Apparently the developers of the Solaris C API decided that it would
be a good idea to have stdin, stderr, and stdout be defined as macros.
These macros exapnd to some array reference which I presume contains
the value of the FILE data structure that you want to use when doing
fprintf(). This makes any code like this a pain in the ass:
struct rsh_process proc;
proc.stdin = 0;
proc.stdout = 1;
proc.stderr = 2;
This leads to compile errors. So yeah, I hate Solaris now.
D. Initialization Files.
If you wish, you can make an RC file for RSH. RSH looks for ~/.rshrc
and sources it. Don't just use your ~/.bashrc file or the like since
bash syntax will make RSH cry. Primarily things like if clauses and
for loops and name globbing will just not work and you will be very
unhappy about the results. On the other hand you can set up changes
to your path variable or maybe set JAVA_HOME or whatever else you want
to do. For the most part you wont need anything since almost everything
of relevance will be handled by the login shell (presumably bash) and
RSH will just get the results in the environment.
E. CTRL-c
CTRL-c when in RSH will display the history. However, child processes
have their signal handlers reset so that CTRL-c works as expected for
an errant child.
F. File redirection.
File redirection works. Well, it works so far as I have tested it.
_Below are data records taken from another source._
(** C3. If, in a run of [NewOpenTelemetryProvider], the construction of the
    trace exporter or of the metric exporter fails with [e], then the
    returned pair is nil, and the returned error is non-nil with message
    "failed to create otlp trace exporter: " followed by [e]'s message when
    it was the trace exporter, and "failed to create otlp metric exporter: "
    followed by [e]'s message when it was the metric exporter. *)
Theorem exporter_failure_aborts (opts : list Option) (e : error) :
  trace_exporter_failed (NewOpenTelemetryProvider opts).2 e \/
  metric_exporter_failed (NewOpenTelemetryProvider opts).2 e ->
  (NewOpenTelemetryProvider opts).1.1 = None /\
  (trace_exporter_failed (NewOpenTelemetryProvider opts).2 e ->
   (NewOpenTelemetryProvider opts).1.2 =
     Some (errorString ("failed to create otlp trace exporter: " +:+ Error e))) /\
  (metric_exporter_failed (NewOpenTelemetryProvider opts).2 e ->
   (NewOpenTelemetryProvider opts).1.2 =
     Some (errorString ("failed to create otlp metric exporter: " +:+ Error e))).
Proof.
  unfold trace_exporter_failed, metric_exporter_failed.
  provider_runs opts.
  all: intros Hf; cbn in Hf; read_log.
  all: repeat split; intros Hf; cbn in Hf; read_log; try reflexivity.
Qed.
(** C5, amended. With tracing enabled and an override trace provider [tp]
    supplied, no call of the trace construction path occurs (no client, no
    exporter, no span processor, no provider), and the run either returns a
    pair whose trace handle is [tp] itself with a nil error, or, only when
    metrics is enabled without an override and the construction of the
    metric exporter fails, returns a nil pair with the metric exporter's
    construction error. *)
Theorem override_trace_provider (opts : list Option) tp :
  enableTracing (newConfig opts) = true ->
  sdkTracerProvider (newConfig opts) = Some tp ->
  List.filter is_trace_construction (NewOpenTelemetryProvider opts).2 = [] /\
  ((exists p, (NewOpenTelemetryProvider opts).1 = (Some p, None) /\
              TracerProvider p = Some tp) \/
   (enableMetrics (newConfig opts) = true /\
    meterProvider (newConfig opts) = None /\
    exists e, metric_exporter_failed (NewOpenTelemetryProvider opts).2 e /\
              (NewOpenTelemetryProvider opts).1 =
                (None, Some (fmt_Errorf metric_exporter_failure e)))).
Proof.
  unfold metric_exporter_failed.
  provider_runs opts; intros Ht Ho; read_log.
  all: try (rewrite Ht in Hoff; discriminate Hoff).
  all: split; [reflexivity|].
  all: first [ left; eexists; split; [reflexivity|reflexivity]
             | right; split; [assumption|]; split; [assumption|];
               eexists; split; [|reflexivity];
               do 2 eexists; split; [cbn; eauto 6|];
               match goal with H : _ = (_, Some _) |- _ => by rewrite H end ].
Qed.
echo HELLO WORLD > tmp.txt
will do as you expect. Likewise with stderr. Redirection does not work
for higher file descriptors; my lexxer is not smart enough at the
to figure that out. It would be implementable, but that would warrent
a complete reimplementation of the parser, which would be really really
time consuming. Piping as of now has not been implemented though should
actually be pretty easy; just needs the code to be written.
G. Signal handling by RSH
The only 2 signals explicitly handled by RSH are SIGCHLD and SIGINT.
SIGINT is for the assignment requirements. SIGCHLD is used to clean up
background processes that terminate. A common example of this is in
pipes. Only the last process in a pipe is foregrounded, the rest
execute in the background. As such those background processes much be
cleaned up (mostly this is just a deallocation of the processes
struct rsh_process data structure). SIGCHLD solves this problem since
it is delivered whenever a child process changes state. When we get a
SIGCHLD signal, rsh goes through the process list and does a
non-blocking waitpid() to see if a given process has terminated,
stopped, etc (we skip foreground processes here since those are handled
by foreground()). If we detect a change we act accordingly.
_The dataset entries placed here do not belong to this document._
Lemma plain_Entry_renderable (e : Entry) (clock : Clock) :
  constructed clock e -> Entry_survives e -> renderable (plain (Entry_object e)).
Proof.
  intros (c & d & t & m & [-> | ->]) Hs st;
    unfold Entry_survives in Hs; cbn in Hs;
    repeat match goal with
    | H : Forall _ (_ :: _) |- _ => inversion_clear H
    end;
    repeat match goal with H : _ /\ _ |- _ => destruct H as [H _] end;
    unfold _renderWorkout, substitution, bind, lift, ret; cbn [plain Entry_object];
    cbn -[toISOString Number.isFinite _setDescription slice_last];
    repeat match goal with
    | H : Number.isFinite _ = true |- _ => rewrite H; clear H
    end;
    reflexivity.
Qed.

Lemma plain_Entry_same_data (e : Entry) :
  Entry_survives e -> same_data (plain (Entry_object e)) e.
Proof.
  unfold Entry_survives, Entry_numbers. intros Hs.
  destruct e as [r | c]; cbn [Entry_super app] in Hs;
    repeat match goal with
    | H : Forall _ (_ :: _) |- _ => inversion_clear H
    end;
    repeat match goal with H : _ /\ _ |- _ => destruct H as [H _] end;
    (split; [intros name Hname | reflexivity]);
    unfold Entry_object, Running_object, Cycling_object, Workout_properties;
    cbn [app plain flat_map map];
    repeat match goal with
    | H : Number.isFinite _ = true |- _ => rewrite H; clear H
    end;
    cbn [Get assoc];
    (destruct (String.eqb_spec "date" name) as [E | _];
       [exfalso; apply Hname; symmetry; exact E | reflexivity]).
Qed.





Lemma Entry_survives_a : Entry_survives entry_a.
Proof. repeat constructor; vm_compute; reflexivity. Qed.

Lemma Entry_survives_b : Entry_survives entry_b.
Proof. repeat constructor; vm_compute; reflexivity. Qed.




Lemma parse_throws_SyntaxError (text : string) (e : Error) :
  JSON.parse text = Throw e -> e = SyntaxError.
Proof.
  unfold JSON.parse.
  destruct (JSON.parse_value _ text) as [v rest | |].
  - destruct (JSON.skip_whitespace rest); [discriminate|]. now intros [= <-].
  - now intros [= <-].
  - now intros [= <-].
Qed.

Lemma load_absent (storage : gmap string string) (kind : string) :
  storage !! "workouts" = None ->
  load storage kind = (Normal tt, fresh_page storage kind).
Proof.
  intros H. unfold load. rewrite _getLocalStorage_eq.
  cbn [fresh_page localStorage]. rewrite H. reflexivity.
Qed.

Lemma load_malformed (storage : gmap string string) (kind text : string) (e : Error) :
  storage !! "workouts" = Some text -> JSON.parse text = Throw e ->
  load storage kind = (Throw SyntaxError, fresh_page storage kind).
Proof.
  intros H He. unfold load. rewrite _getLocalStorage_eq.
  cbn [fresh_page localStorage]. rewrite H, He.
  rewrite (parse_throws_SyntaxError _ _ He). reflexivity.
Qed.

Lemma load_falsy (storage : gmap string string) (kind text : string) (data : jsval) :
  storage !! "workouts" = Some text -> JSON.parse text = Normal data ->
  ToBoolean data = false ->
  load storage kind = (Normal tt, fresh_page storage kind).
Proof.
  intros H Hd Hf. unfold load. rewrite _getLocalStorage_eq.
  cbn [fresh_page localStorage]. rewrite H, Hd, Hf. reflexivity.
Qed.

Lemma load_truthy (storage : gmap string string) (kind text : string) (data : jsval) :
  storage !! "workouts" = Some text -> JSON.parse text = Normal data ->
  ToBoolean data = true ->
  load storage kind =
  forEach (fun w => _renderWorkout w) data (set_workouts data (fresh_page storage kind)).
Proof.
  intros H Hd Ht. unfold load. rewrite _getLocalStorage_eq.
  cbn [fresh_page localStorage]. rewrite H, Hd, Ht. reflexivity.
Qed.

(** C4, as amended. On a page that has just been loaded, load leaves the
    store empty and ends normally when the key is absent or holds the JSON
    text of a falsy value such as [null]; it throws a SyntaxError, which
    nothing catches, and leaves the store empty when the stored text is
    malformed; and when the text is JSON for a truthy value the store becomes
    that value, the deserialized sequence, and load ends normally if the
    value is an array of workouts that render. *)
Theorem C4_load (storage : gmap string string) (kind : string) :
  (storage !! "workouts" = None ->
   fst (load storage kind) = Normal tt /\
   App_workouts (snd (load storage kind)) = Arr []) /\
  (forall text e,
     storage !! "workouts" = Some text -> JSON.parse text = Throw e ->
     e = SyntaxError /\
     fst (load storage kind) = Throw SyntaxError /\
     App_workouts (snd (load storage kind)) = Arr []) /\
  (forall text data,
     storage !! "workouts" = Some text -> JSON.parse text = Normal data ->
     ToBoolean data = false ->
     fst (load storage kind) = Normal tt /\
     App_workouts (snd (load storage kind)) = Arr []) /\
  (forall text data,
     storage !! "workouts" = Some text -> JSON.parse text = Normal data ->
     ToBoolean data = true ->
     App_workouts (snd (load storage kind)) = data /\
     (forall ws, data = Arr ws -> Forall renderable ws ->
        fst (load storage kind) = Normal tt /\
        containerWorkouts (snd (load storage kind)) = rev ws)).
Proof.
  split; [| split; [| split]].
  - intros H. rewrite (load_absent storage kind H). split; reflexivity.
  - intros text e H He. rewrite (load_malformed storage kind text e H He).
    split; [exact (parse_throws_SyntaxError text e He) | split; reflexivity].
  - intros text data H Hd Hf. rewrite (load_falsy storage kind text data H Hd Hf).
    split; reflexivity.
  - intros text data H Hd Ht. rewrite (load_truthy storage kind text data H Hd Ht).
    split.
    + rewrite (preserves_forEach App_workouts _ data
                 (fun w => _renderWorkout_workouts w)).
      reflexivity.
    + intros ws -> Hws. cbn [forEach]. rewrite forEach_renderable by exact Hws.
      split; [reflexivity|].
      cbn [snd containerWorkouts set_containerWorkouts set_workouts fresh_page].
      apply app_nil_r.
Qed.

Lemma C4_load_witness :
  (fst (load ∅ "running") = Normal tt /\
   App_workouts (snd (load ∅ "running")) = Arr []) /\
  (fst (load {["workouts" := "null"]} "running") = Normal tt /\
   App_workouts (snd (load {["workouts" := "null"]} "running")) = Arr []) /\
  (SyntaxError = SyntaxError /\
   fst (load {["workouts" := "[1,"]} "running") = Throw SyntaxError /\
   App_workouts (snd (load {["workouts" := "[1,"]} "running")) = Arr []).
Proof.
  split; [| split].
  - destruct (C4_load ∅ "running") as (H & _). apply H. reflexivity.
  - destruct (C4_load {["workouts" := "null"]} "running") as (_ & _ & H & _).
    apply (H "null" Null); reflexivity.
  - destruct (C4_load {["workouts" := "[1,"]} "running") as (_ & H & _).
    apply (H "[1," SyntaxError); reflexivity.
Defined.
RSH does not display every signal it recieves, since this would bog
down the terminal command line. However, if a process exits abnormally
then the cause of that exit is displayed. For instance if a process is
killed by a SIGINT, RSH alerts the user to that.
[rsh]$ ./run_forever
^C
Process (19049) terminated by signal (2)
[rsh]$
Likewise, if a job is paused, RSH will alert the user to this event.
[rsh]$ ./run_forever
^C
Process (19397) stopped [sig=20].
[rsh]$
Also for background processes, a message will be displayed:
[rsh]$ sleep 5 &
[rsh]$
Process (19556) terminated (0)
[rsh]$
Here, the sleep program just sleeps for 5 seconds in the background.
When done, it terminated, RSH recieves a SIGCHLD, searches through the
process list, finds out that `sleep' has terminated, and displayes a
message accordingly. It recreates any buffer that is being edited on
the command line to make sure input stays coherent.